Data for this exercise:
== Segment start ==

(** * Bulwk daemon: intent execution engine

  A shallow embedding of the parts of the daemon that decide how signed
  intents are executed:

  - [UniswapMath]: the fixed-point liquidity mathematics
    (uniswap-math.js: getSqrtRatioAtTick, getLiquidityForAmounts,
    getAmountsForLiquidity);
  - [IntentVerifier]: the policy gate (intent-verifier.js: validatePolicy);
  - [DaemonController]: the position tracker, the REBALANCE escalation
    ladder and the intent queue (daemon-controller.js: executeIntent,
    processIntentQueue);
  - [GracePeriodMonitor]: the Shadow harvesting monitor
    (grace-period-monitor.js).
  - [PositionSizing], [TierConfig]: the sizing of a new position
    (uniswap-math.js: calculateOptimalAmounts) and the tier preferences
    (daemon-config.js);
  - [IntentIntake], [ActivityLog], [RpcFallback], [DaemonConfig]: the
    intake of signed intents, the activity log, the choice of an RPC
    endpoint and the configuration (daemon-controller.js: pollForIntents,
    log, getProviderWithFallback, updateConfig);
  - [PlatformEventStream]: the event queue and the reconnection timer
    (platform-event-stream.js).

  JavaScript BigInt values are integers [Z]; a JavaScript exception is the
  [Throw] branch of [result], carrying the message of the Error. *)

From Stdlib Require Import ZArith Lia List String QArith.
From stdpp Require Import gmap pretty.

Import ListNotations.
Local Open Scope string_scope.
Local Open Scope Z_scope.

(** ** JavaScript values and exceptions *)

Module JS.

(** The outcome of evaluating an expression that may throw. *)
Inductive result (A : Type) : Type :=
| Ok (a : A)
| Throw (message : string).
Arguments Ok {A} a.
Arguments Throw {A} message.

Definition bind {A B} (r : result A) (k : A -> result B) : result B :=
  match r with
  | Ok a => k a
  | Throw m => Throw m
  end.

(** BigInt division: truncates toward zero, a zero divisor is a RangeError. *)
Definition bigint_div (a b : Z) : result Z :=
  if b =? 0 then Throw "Division by zero" else Ok (Z.quot a b).

(** [s.includes(sub)] *)
Definition includes (s sub : string) : bool :=
  match String.index 0 sub s with
  | Some _ => true
  | None => false
  end.

(** Truthiness of an optional number: undefined, null and 0 are falsy. *)
Definition truthyZ (o : option Z) : bool :=
  match o with
  | Some z => negb (z =? 0)
  | None => false
  end.

End JS.

Export JS.

#[export] Instance result_ret : MRet result := fun A a => Ok a.
#[export] Instance result_bind : MBind result := fun A B k r => JS.bind r k.

(** ** uniswap-math.js *)

Module UniswapMath.

Definition Q96 : Z := 2 ^ 96.
Definition ZERO : Z := 0.

Definition MAX_TICK : Z := 887272.

(** One line of the bit decomposition:
    [if (absTick & mask) ratio = (ratio * factor) >> 128n]. *)
Definition mulShift (absTick mask factor ratio : Z) : Z :=
  if Z.land absTick mask =? 0 then ratio
  else Z.shiftr (ratio * factor) 128.

Definition getSqrtRatioAtTick (tick : Z) : result Z :=
  let absTick := Z.abs tick in
  if absTick >? 887272 then Throw "Tick out of bounds" else
  let ratio :=
    if Z.land absTick 0x1 =? 0
    then 0x100000000000000000000000000000000
    else 0xfffcb933bd6fad37aa2d162d1a594001 in
  let ratio := mulShift absTick 0x2 0xfff97272373d413259a46990580e213a ratio in
  let ratio := mulShift absTick 0x4 0xfff2e50f5f656932ef12357cf3c7fdcc ratio in
  let ratio := mulShift absTick 0x8 0xffe5caca7e10e4e61c3624eaa0941cd0 ratio in
  let ratio := mulShift absTick 0x10 0xffcb9843d60f6159c9db58835c926644 ratio in
  let ratio := mulShift absTick 0x20 0xff973b41fa98c081472e6896dfb254c0 ratio in
  let ratio := mulShift absTick 0x40 0xff2ea16466c96a3843ec78b326b52861 ratio in
  let ratio := mulShift absTick 0x80 0xfe5dee046a99a2a811c461f1969c3053 ratio in
  let ratio := mulShift absTick 0x100 0xfcbe86c7900a88aedcffc83b479aa3a4 ratio in
  let ratio := mulShift absTick 0x200 0xf987a7253ac413176f2b074cf7815e54 ratio in
  let ratio := mulShift absTick 0x400 0xf3392b0822b70005940c7a398e4b70f3 ratio in
  let ratio := mulShift absTick 0x800 0xe7159475a2c29b7443b29c7fa6e889d9 ratio in
  let ratio := mulShift absTick 0x1000 0xd097f3bdfd2022b8845ad8f792aa5825 ratio in
  let ratio := mulShift absTick 0x2000 0xa9f746462d870fdf8a65dc1f90e061e5 ratio in
  let ratio := mulShift absTick 0x4000 0x70d869a156d2a1b890bb3df62baf32f7 ratio in
  let ratio := mulShift absTick 0x8000 0x31be135f97d08fd981231505542fcfa6 ratio in
  let ratio := mulShift absTick 0x10000 0x9aa508b5b7a84e1c677de54f3e99bc9 ratio in
  let ratio := mulShift absTick 0x20000 0x5d6af8dedb81196699c329225ee604 ratio in
  let ratio := mulShift absTick 0x40000 0x2216e584f5fa1ea926041bedfe98 ratio in
  let ratio := mulShift absTick 0x80000 0x48a170391f7dc42444e8fa2 ratio in
  ratio ← (if tick >? 0 then bigint_div (2 ^ 256 - 1) ratio else Ok ratio);
  Ok (Z.shiftr ratio 32).

(** The swap [[a, b] = [b, a]] performed when [a > b]. *)
Definition ordered (a b : Z) : Z * Z :=
  if a >? b then (b, a) else (a, b).

Definition getLiquidity0 (sqrtRatioAX96 sqrtRatioBX96 amount0 : Z) : result Z :=
  let '(sqrtRatioAX96, sqrtRatioBX96) := ordered sqrtRatioAX96 sqrtRatioBX96 in
  bigint_div (amount0 * sqrtRatioBX96 * sqrtRatioAX96)
             (Q96 * (sqrtRatioBX96 - sqrtRatioAX96)).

== Segment end ==

Problem statement: From the line that has "0xd097f3bdfd2022b8845ad8f792aa5825 ratio in" through the line that has "0x31be135f97d08fd981231505542fcfa6 ratio in", copy every line exactly as it appears above, and leave out all others.

Result of the exercise:
  let ratio := mulShift absTick 0x1000 0xd097f3bdfd2022b8845ad8f792aa5825 ratio in
  let ratio := mulShift absTick 0x2000 0xa9f746462d870fdf8a65dc1f90e061e5 ratio in
  let ratio := mulShift absTick 0x4000 0x70d869a156d2a1b890bb3df62baf32f7 ratio in
  let ratio := mulShift absTick 0x8000 0x31be135f97d08fd981231505542fcfa6 ratio in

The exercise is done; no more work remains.